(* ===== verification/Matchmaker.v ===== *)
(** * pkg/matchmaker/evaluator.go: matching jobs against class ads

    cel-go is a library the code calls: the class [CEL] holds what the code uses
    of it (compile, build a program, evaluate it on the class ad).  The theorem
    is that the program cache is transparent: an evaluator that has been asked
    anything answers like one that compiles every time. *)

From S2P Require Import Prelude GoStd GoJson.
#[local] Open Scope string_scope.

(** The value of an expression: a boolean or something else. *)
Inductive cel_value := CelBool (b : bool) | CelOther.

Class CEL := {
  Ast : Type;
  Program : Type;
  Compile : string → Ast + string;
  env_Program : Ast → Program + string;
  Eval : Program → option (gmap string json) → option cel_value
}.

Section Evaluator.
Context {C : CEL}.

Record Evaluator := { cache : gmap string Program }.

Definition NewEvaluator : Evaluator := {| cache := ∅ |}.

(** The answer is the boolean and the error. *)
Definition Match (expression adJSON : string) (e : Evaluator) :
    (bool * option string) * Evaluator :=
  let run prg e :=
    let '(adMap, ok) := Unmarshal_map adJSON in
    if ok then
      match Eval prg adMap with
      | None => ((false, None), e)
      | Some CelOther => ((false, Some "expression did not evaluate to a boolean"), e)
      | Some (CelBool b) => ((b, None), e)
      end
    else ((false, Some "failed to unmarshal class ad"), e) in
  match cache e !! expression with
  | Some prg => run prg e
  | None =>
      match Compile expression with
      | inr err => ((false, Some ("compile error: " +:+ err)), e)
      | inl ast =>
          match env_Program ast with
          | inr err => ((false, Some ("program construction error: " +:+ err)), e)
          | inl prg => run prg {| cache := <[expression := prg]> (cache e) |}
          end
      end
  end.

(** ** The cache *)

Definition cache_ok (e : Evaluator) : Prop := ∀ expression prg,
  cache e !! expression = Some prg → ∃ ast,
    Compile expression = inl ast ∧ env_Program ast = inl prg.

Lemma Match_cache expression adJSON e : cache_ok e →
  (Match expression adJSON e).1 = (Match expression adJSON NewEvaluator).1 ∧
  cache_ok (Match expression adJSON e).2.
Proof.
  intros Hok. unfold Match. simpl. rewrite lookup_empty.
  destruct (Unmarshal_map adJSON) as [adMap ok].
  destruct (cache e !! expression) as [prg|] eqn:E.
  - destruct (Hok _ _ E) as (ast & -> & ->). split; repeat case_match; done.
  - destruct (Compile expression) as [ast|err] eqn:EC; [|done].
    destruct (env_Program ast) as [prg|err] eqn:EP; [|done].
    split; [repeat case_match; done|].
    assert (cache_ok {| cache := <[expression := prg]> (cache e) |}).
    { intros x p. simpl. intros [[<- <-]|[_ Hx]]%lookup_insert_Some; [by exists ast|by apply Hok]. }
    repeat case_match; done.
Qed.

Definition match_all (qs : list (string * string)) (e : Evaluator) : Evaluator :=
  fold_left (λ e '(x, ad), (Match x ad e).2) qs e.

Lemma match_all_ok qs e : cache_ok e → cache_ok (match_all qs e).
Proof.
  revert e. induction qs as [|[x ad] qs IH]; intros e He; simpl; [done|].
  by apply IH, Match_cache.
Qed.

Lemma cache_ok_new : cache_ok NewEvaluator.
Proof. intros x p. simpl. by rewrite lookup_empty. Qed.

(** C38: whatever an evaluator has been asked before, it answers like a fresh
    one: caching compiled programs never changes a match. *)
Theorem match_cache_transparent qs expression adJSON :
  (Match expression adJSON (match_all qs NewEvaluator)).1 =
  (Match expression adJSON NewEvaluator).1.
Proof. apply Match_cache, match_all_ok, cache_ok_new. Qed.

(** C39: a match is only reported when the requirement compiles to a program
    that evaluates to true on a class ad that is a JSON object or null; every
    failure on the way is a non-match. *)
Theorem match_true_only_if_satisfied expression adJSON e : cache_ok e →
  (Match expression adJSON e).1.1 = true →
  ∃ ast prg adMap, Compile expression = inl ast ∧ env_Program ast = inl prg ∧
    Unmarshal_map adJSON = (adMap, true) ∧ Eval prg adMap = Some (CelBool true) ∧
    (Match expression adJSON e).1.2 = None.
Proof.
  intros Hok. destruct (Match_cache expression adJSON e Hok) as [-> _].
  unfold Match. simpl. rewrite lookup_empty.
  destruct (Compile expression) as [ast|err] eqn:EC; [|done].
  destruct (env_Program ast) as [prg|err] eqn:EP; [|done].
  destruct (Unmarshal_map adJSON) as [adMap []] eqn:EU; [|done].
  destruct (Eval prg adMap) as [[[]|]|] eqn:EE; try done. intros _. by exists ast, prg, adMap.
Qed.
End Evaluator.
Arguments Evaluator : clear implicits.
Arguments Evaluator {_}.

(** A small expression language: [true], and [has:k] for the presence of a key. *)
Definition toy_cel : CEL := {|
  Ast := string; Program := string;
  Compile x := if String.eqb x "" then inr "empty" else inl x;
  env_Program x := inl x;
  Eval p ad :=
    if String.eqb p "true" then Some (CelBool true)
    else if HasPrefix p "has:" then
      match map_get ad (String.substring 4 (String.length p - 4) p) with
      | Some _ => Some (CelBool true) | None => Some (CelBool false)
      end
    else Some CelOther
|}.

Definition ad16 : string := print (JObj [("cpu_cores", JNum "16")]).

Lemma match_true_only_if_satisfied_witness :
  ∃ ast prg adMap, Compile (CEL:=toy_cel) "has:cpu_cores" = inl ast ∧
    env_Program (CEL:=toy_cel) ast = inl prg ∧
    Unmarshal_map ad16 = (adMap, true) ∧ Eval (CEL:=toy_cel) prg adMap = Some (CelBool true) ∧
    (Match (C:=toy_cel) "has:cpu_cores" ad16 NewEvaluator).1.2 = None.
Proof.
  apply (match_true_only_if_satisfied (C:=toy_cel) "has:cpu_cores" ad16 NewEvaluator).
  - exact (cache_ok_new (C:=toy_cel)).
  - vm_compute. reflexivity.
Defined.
□ □ □
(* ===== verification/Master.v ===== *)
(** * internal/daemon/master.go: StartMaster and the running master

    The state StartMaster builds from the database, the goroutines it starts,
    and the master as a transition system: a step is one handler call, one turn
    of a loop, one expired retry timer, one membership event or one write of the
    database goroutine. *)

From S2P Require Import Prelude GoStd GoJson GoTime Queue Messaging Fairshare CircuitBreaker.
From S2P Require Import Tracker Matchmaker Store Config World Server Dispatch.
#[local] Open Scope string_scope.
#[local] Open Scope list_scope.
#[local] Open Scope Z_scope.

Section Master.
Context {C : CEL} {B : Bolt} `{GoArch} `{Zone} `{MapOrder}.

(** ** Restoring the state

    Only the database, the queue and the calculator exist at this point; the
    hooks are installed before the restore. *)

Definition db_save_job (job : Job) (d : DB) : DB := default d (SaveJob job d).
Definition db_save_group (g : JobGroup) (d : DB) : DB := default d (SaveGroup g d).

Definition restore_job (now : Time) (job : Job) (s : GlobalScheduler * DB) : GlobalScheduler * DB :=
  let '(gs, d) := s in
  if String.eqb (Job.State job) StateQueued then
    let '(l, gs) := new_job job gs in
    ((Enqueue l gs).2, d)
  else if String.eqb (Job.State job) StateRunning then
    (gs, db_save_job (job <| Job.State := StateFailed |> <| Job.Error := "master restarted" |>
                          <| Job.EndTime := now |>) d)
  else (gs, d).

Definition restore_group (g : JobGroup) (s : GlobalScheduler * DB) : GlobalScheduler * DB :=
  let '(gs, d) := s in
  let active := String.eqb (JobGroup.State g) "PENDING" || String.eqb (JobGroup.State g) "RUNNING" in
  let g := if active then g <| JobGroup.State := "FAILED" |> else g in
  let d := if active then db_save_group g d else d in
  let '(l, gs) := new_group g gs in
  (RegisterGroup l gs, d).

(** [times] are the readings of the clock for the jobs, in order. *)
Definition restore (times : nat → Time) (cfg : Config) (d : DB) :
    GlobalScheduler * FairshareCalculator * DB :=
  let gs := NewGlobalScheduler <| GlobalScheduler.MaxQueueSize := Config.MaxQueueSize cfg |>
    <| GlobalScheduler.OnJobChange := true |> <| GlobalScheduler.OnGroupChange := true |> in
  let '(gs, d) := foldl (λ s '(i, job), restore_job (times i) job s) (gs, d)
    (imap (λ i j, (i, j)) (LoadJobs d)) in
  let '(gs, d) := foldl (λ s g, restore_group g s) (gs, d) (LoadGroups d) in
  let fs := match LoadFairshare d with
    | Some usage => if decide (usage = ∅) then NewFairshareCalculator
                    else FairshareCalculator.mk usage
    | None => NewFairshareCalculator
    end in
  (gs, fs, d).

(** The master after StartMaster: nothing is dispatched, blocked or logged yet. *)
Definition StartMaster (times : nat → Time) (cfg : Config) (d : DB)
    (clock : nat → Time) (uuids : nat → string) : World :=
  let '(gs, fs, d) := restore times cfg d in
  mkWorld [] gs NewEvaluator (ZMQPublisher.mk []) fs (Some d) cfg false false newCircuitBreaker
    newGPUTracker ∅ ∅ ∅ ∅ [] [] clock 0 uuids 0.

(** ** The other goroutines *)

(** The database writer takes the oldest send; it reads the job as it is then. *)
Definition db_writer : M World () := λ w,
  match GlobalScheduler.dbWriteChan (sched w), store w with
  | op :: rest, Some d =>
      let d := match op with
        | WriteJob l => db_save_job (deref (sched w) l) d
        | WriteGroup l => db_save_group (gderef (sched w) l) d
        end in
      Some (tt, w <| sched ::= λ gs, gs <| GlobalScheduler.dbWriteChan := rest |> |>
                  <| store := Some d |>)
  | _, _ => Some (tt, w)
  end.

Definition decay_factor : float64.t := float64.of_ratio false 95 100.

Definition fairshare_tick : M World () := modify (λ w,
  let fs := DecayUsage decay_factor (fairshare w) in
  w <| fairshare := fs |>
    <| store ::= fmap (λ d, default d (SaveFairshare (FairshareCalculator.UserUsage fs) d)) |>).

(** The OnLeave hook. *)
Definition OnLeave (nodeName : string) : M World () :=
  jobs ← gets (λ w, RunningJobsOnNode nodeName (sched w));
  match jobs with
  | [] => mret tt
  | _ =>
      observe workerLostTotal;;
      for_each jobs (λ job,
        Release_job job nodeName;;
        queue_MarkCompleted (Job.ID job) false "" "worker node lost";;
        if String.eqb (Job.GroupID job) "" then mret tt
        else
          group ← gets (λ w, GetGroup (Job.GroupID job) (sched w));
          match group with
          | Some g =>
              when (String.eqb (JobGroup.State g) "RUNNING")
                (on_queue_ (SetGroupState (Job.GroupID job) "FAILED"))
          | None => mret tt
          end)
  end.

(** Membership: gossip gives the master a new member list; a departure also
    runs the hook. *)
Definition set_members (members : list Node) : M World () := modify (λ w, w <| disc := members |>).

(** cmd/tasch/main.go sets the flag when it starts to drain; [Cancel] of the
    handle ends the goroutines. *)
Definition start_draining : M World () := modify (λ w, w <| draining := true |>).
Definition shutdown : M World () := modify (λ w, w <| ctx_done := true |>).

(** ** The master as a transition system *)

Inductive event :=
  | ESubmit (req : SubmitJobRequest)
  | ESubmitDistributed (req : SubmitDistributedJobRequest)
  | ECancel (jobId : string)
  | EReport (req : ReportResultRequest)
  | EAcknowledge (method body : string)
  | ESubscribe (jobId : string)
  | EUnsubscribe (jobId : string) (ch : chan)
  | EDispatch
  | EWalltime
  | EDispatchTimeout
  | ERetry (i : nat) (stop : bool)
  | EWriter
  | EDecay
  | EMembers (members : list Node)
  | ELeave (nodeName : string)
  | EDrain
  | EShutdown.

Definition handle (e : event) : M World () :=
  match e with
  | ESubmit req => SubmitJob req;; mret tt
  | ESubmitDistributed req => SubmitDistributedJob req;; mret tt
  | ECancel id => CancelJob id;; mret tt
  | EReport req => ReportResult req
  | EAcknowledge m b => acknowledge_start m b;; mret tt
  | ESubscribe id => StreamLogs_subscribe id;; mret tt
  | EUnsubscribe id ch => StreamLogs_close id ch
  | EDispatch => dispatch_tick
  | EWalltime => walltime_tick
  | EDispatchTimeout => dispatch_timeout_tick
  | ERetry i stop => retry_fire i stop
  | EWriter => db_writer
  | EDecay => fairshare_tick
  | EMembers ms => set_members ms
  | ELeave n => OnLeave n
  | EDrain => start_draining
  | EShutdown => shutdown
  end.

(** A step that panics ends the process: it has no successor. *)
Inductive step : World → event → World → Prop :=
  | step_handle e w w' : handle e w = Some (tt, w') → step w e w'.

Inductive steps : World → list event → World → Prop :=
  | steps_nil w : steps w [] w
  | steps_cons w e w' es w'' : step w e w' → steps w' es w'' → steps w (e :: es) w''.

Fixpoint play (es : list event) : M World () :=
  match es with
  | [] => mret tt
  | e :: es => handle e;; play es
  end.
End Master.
□ □ □
### EXERCISE OBJECTIVE
Once you find the line with "EWriter => db_writer" above, print it and every line after it up to and including the line with "End Master.", exactly as written and nothing else.

### ANSWER SECTION
  | EWriter => db_writer
  | EDecay => fairshare_tick
  | EMembers ms => set_members ms
  | ELeave n => OnLeave n
  | EDrain => start_draining
  | EShutdown => shutdown
  end.

(** A step that panics ends the process: it has no successor. *)
Inductive step : World → event → World → Prop :=
  | step_handle e w w' : handle e w = Some (tt, w') → step w e w'.

Inductive steps : World → list event → World → Prop :=
  | steps_nil w : steps w [] w
  | steps_cons w e w' es w'' : step w e w' → steps w' es w'' → steps w (e :: es) w''.

Fixpoint play (es : list event) : M World () :=
  match es with
  | [] => mret tt
  | e :: es => handle e;; play es
  end.
End Master.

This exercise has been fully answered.